*** Begin section ***

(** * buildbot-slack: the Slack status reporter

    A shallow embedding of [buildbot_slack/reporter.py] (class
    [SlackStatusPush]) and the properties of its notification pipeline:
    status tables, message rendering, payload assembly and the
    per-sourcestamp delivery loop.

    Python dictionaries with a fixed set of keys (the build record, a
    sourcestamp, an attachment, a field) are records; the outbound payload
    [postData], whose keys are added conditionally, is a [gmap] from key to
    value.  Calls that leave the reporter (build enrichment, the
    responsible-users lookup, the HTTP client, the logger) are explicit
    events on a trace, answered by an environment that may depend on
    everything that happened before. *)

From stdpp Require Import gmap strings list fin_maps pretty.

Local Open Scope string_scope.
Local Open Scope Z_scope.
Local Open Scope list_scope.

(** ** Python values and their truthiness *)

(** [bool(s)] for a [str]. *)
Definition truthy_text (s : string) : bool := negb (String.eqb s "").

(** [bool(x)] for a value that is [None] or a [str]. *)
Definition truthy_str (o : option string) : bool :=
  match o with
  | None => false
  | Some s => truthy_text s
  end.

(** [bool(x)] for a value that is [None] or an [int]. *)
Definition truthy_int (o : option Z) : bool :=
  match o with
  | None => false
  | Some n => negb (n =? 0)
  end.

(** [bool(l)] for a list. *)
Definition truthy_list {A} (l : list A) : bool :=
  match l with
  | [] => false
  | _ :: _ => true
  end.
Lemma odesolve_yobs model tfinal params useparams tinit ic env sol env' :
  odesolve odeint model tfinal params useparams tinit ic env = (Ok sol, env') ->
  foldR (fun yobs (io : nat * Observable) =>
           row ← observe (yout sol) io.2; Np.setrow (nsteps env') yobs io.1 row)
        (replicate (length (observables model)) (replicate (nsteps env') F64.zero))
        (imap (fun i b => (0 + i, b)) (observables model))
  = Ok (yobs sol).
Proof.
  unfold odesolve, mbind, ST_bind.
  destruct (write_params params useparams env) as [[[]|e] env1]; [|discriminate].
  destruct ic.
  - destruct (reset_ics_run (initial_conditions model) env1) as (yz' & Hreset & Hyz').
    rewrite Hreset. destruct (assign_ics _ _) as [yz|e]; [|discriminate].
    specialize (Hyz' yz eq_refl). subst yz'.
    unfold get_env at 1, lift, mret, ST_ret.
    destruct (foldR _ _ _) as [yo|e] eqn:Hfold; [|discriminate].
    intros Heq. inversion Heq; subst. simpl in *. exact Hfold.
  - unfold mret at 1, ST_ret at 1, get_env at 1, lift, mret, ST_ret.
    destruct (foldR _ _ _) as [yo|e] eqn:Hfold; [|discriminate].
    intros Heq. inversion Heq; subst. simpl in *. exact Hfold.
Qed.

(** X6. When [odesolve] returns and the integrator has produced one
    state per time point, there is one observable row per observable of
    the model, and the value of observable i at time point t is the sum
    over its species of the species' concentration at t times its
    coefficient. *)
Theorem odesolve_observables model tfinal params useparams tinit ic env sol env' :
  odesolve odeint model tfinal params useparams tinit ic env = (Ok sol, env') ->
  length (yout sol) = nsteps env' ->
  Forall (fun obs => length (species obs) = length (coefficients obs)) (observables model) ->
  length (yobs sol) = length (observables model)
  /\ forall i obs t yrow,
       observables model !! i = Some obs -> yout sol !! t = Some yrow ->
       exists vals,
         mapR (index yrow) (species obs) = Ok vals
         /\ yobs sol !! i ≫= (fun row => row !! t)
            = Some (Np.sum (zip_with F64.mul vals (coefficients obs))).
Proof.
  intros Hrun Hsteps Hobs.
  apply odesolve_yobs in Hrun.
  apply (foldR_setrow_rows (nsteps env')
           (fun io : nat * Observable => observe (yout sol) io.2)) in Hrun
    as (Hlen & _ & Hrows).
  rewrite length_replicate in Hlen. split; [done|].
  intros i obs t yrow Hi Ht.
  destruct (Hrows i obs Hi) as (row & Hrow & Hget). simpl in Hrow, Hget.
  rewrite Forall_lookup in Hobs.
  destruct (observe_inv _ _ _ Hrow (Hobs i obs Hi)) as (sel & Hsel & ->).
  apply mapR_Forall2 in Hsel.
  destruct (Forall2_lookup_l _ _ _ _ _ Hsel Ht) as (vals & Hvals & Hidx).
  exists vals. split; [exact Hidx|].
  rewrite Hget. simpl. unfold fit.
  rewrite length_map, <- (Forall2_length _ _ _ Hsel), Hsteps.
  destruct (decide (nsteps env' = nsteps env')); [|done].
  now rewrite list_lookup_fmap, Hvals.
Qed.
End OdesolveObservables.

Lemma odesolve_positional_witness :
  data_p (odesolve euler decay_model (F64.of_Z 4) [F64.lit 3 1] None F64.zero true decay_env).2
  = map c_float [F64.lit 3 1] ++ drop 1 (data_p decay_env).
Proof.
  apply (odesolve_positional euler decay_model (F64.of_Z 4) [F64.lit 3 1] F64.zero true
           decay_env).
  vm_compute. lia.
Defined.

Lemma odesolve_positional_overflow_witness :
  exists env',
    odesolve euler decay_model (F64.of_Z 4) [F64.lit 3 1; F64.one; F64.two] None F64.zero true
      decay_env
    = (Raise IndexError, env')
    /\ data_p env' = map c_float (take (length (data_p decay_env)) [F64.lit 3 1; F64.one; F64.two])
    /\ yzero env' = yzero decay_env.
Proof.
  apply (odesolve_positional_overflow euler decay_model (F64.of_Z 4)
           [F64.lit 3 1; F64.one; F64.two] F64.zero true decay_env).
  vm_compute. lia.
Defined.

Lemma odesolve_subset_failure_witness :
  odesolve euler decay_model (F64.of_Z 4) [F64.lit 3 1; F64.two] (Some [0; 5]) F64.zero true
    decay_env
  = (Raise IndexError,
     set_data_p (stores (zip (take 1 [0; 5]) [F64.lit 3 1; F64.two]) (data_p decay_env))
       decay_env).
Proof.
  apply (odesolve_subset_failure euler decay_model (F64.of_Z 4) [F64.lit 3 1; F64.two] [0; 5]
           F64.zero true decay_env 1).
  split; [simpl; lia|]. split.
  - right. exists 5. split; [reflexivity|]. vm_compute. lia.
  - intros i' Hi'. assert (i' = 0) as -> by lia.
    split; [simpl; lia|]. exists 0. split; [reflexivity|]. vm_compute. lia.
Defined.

*** End section ***

▶ **Exercise brief**: One exact transcript of the whole listing is the expected answer.

▶ **Task solution**:
(** * buildbot-slack: the Slack status reporter

    A shallow embedding of [buildbot_slack/reporter.py] (class
    [SlackStatusPush]) and the properties of its notification pipeline:
    status tables, message rendering, payload assembly and the
    per-sourcestamp delivery loop.

    Python dictionaries with a fixed set of keys (the build record, a
    sourcestamp, an attachment, a field) are records; the outbound payload
    [postData], whose keys are added conditionally, is a [gmap] from key to
    value.  Calls that leave the reporter (build enrichment, the
    responsible-users lookup, the HTTP client, the logger) are explicit
    events on a trace, answered by an environment that may depend on
    everything that happened before. *)

From stdpp Require Import gmap strings list fin_maps pretty.

Local Open Scope string_scope.
Local Open Scope Z_scope.
Local Open Scope list_scope.

(** ** Python values and their truthiness *)

(** [bool(s)] for a [str]. *)
Definition truthy_text (s : string) : bool := negb (String.eqb s "").

(** [bool(x)] for a value that is [None] or a [str]. *)
Definition truthy_str (o : option string) : bool :=
  match o with
  | None => false
  | Some s => truthy_text s
  end.

(** [bool(x)] for a value that is [None] or an [int]. *)
Definition truthy_int (o : option Z) : bool :=
  match o with
  | None => false
  | Some n => negb (n =? 0)
  end.

(** [bool(l)] for a list. *)
Definition truthy_list {A} (l : list A) : bool :=
  match l with
  | [] => false
  | _ :: _ => true
  end.
Lemma odesolve_yobs model tfinal params useparams tinit ic env sol env' :
  odesolve odeint model tfinal params useparams tinit ic env = (Ok sol, env') ->
  foldR (fun yobs (io : nat * Observable) =>
           row ← observe (yout sol) io.2; Np.setrow (nsteps env') yobs io.1 row)
        (replicate (length (observables model)) (replicate (nsteps env') F64.zero))
        (imap (fun i b => (0 + i, b)) (observables model))
  = Ok (yobs sol).
Proof.
  unfold odesolve, mbind, ST_bind.
  destruct (write_params params useparams env) as [[[]|e] env1]; [|discriminate].
  destruct ic.
  - destruct (reset_ics_run (initial_conditions model) env1) as (yz' & Hreset & Hyz').
    rewrite Hreset. destruct (assign_ics _ _) as [yz|e]; [|discriminate].
    specialize (Hyz' yz eq_refl). subst yz'.
    unfold get_env at 1, lift, mret, ST_ret.
    destruct (foldR _ _ _) as [yo|e] eqn:Hfold; [|discriminate].
    intros Heq. inversion Heq; subst. simpl in *. exact Hfold.
  - unfold mret at 1, ST_ret at 1, get_env at 1, lift, mret, ST_ret.
    destruct (foldR _ _ _) as [yo|e] eqn:Hfold; [|discriminate].
    intros Heq. inversion Heq; subst. simpl in *. exact Hfold.
Qed.

(** X6. When [odesolve] returns and the integrator has produced one
    state per time point, there is one observable row per observable of
    the model, and the value of observable i at time point t is the sum
    over its species of the species' concentration at t times its
    coefficient. *)
Theorem odesolve_observables model tfinal params useparams tinit ic env sol env' :
  odesolve odeint model tfinal params useparams tinit ic env = (Ok sol, env') ->
  length (yout sol) = nsteps env' ->
  Forall (fun obs => length (species obs) = length (coefficients obs)) (observables model) ->
  length (yobs sol) = length (observables model)
  /\ forall i obs t yrow,
       observables model !! i = Some obs -> yout sol !! t = Some yrow ->
       exists vals,
         mapR (index yrow) (species obs) = Ok vals
         /\ yobs sol !! i ≫= (fun row => row !! t)
            = Some (Np.sum (zip_with F64.mul vals (coefficients obs))).
Proof.
  intros Hrun Hsteps Hobs.
  apply odesolve_yobs in Hrun.
  apply (foldR_setrow_rows (nsteps env')
           (fun io : nat * Observable => observe (yout sol) io.2)) in Hrun
    as (Hlen & _ & Hrows).
  rewrite length_replicate in Hlen. split; [done|].
  intros i obs t yrow Hi Ht.
  destruct (Hrows i obs Hi) as (row & Hrow & Hget). simpl in Hrow, Hget.
  rewrite Forall_lookup in Hobs.
  destruct (observe_inv _ _ _ Hrow (Hobs i obs Hi)) as (sel & Hsel & ->).
  apply mapR_Forall2 in Hsel.
  destruct (Forall2_lookup_l _ _ _ _ _ Hsel Ht) as (vals & Hvals & Hidx).
  exists vals. split; [exact Hidx|].
  rewrite Hget. simpl. unfold fit.
  rewrite length_map, <- (Forall2_length _ _ _ Hsel), Hsteps.
  destruct (decide (nsteps env' = nsteps env')); [|done].
  now rewrite list_lookup_fmap, Hvals.
Qed.
End OdesolveObservables.

Lemma odesolve_positional_witness :
  data_p (odesolve euler decay_model (F64.of_Z 4) [F64.lit 3 1] None F64.zero true decay_env).2
  = map c_float [F64.lit 3 1] ++ drop 1 (data_p decay_env).
Proof.
  apply (odesolve_positional euler decay_model (F64.of_Z 4) [F64.lit 3 1] F64.zero true
           decay_env).
  vm_compute. lia.
Defined.

Lemma odesolve_positional_overflow_witness :
  exists env',
    odesolve euler decay_model (F64.of_Z 4) [F64.lit 3 1; F64.one; F64.two] None F64.zero true
      decay_env
    = (Raise IndexError, env')
    /\ data_p env' = map c_float (take (length (data_p decay_env)) [F64.lit 3 1; F64.one; F64.two])
    /\ yzero env' = yzero decay_env.
Proof.
  apply (odesolve_positional_overflow euler decay_model (F64.of_Z 4)
           [F64.lit 3 1; F64.one; F64.two] F64.zero true decay_env).
  vm_compute. lia.
Defined.

Lemma odesolve_subset_failure_witness :
  odesolve euler decay_model (F64.of_Z 4) [F64.lit 3 1; F64.two] (Some [0; 5]) F64.zero true
    decay_env
  = (Raise IndexError,
     set_data_p (stores (zip (take 1 [0; 5]) [F64.lit 3 1; F64.two]) (data_p decay_env))
       decay_env).
Proof.
  apply (odesolve_subset_failure euler decay_model (F64.of_Z 4) [F64.lit 3 1; F64.two] [0; 5]
           F64.zero true decay_env 1).
  split; [simpl; lia|]. split.
  - right. exists 5. split; [reflexivity|]. vm_compute. lia.
  - intros i' Hi'. assert (i' = 0) as -> by lia.
    split; [simpl; lia|]. exists 0. split; [reflexivity|]. vm_compute. lia.
Defined.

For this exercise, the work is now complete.